The main entrance is to Upper Bedford Street. A doorway, with a 19th-century two-part wooden door with iron hinges, is recessed into an aedicula with a corbelled pointed arch and a gable above. At second-floor level, a chimney-breast projects slightly and steps up to the gable of the roof, which is topped with a short chimneypot. A window is set into the base of this projection. On the floor below, the four windows are arranged as two narrow pairs below a semicircular tympanum of red brick. The northwestern corner forms a gable-topped bay, again with a stepped chimney-stack. A thin string course runs around the building above the windows, forming a continuous hood mould.
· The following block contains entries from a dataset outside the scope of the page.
Fixpoint trie_insert_all (t : Trie.TrieTree) (l : list entry) : res Trie.TrieTree :=
  match l with
  | [] => Ok t
  | (k, v) :: l => '(_, t) ← Trie.insert t k v; trie_insert_all t l
  end.

(** Keys of the tree's length. *)
Definition keys_of_length (n : Z) (l : list entry) : Prop :=
  Forall (fun e => zlen (fst e) = n /\ Forall (is_u 8) (fst e)) l.

Lemma keys_ok n m l : keys_of_length n l -> Z.of_nat m <= n -> Forall (key_ok m ∘ fst) l.
Proof. intros H Hm. eapply Forall_impl; [exact H|]. intros e [Hn Hu]. split; [unfold zlen in Hn; lia|done]. Qed.

Lemma binary_all r n l : Z.of_nat (S r) <= n < 2 ^ 31 -> keys_of_length n l -> forall t E,
  Binary.maxLayer t = Z.of_nat (S r) -> Binary.keyLen t = n ->
  node_ok BinaryProofs.info (S r) 0 E (Binary.root t) ->
  exists t', binary_insert_all t l = Ok t' /\ Binary.maxLayer t' = Z.of_nat (S r) /\
    node_ok BinaryProofs.info (S r) 0 (E ++ l) (Binary.root t').
Proof.
  intros Hn Hl. induction Hl as [|[k v] l [Hk Hu] _ IH]; intros t E Hm Hkl Hok; cbn [binary_insert_all].
  { exists t. by rewrite app_nil_r. }
  cbn [fst] in *. unfold Binary.insert. rewrite Hk, Hkl, Z.eqb_refl. cbn [negb].
  destruct (BinaryProofs.insert_at_ok r 0 E (Binary.root t) k v Hok) as (t' & E1 & Ht').
  { split; [unfold zlen in Hk; lia|done]. }
  { simpl. lia. }
  rewrite Hm. change (drop 0 k) with k in E1. change (Z.of_nat 0) with 0 in E1. change (0 + S r)%nat with (S r) in E1.
  rewrite E1. cbn [mbind res_bind].
  edestruct (IH (Binary.mkTree (Z.of_nat (S r)) n (Binary.valueLen t) (u64 (Binary.nodeNum t + 1)) t') (E ++ [(k, v)]))
    as (t2 & E2 & Hm2 & Ht2); [done|done|exact Ht'|].
  exists t2. split; [exact E2|]. split; [done|]. by rewrite <-app_assoc in Ht2.
Qed.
The Montague Street (northern) elevation has single or paired windows under segmental arches; a large stone plaque sits in a recess above the centre windows. At ground-floor level there is another pale stone plaque, a broad segment-arched window, an original wooden entrance door and another wooden door leading to a storage bay.

The south façade, on St George's Terrace, has a segment-arched window in a red-brick surround at the southwest corner and a much wider and taller flat-arched window alongside. The string course diverts to go round a taller flat-arched window in the southwest corner at first-floor level. Diagonally above this are three narrow windows below a pointed arch with a red-brick tympanum. A projecting chimney-breast starts immediately to the left and rises beyond the eaves, terminating in a squat chimney-pot. Three small windows and a tall, narrow one light the second floor. The façade is very irregular and lacks symmetry.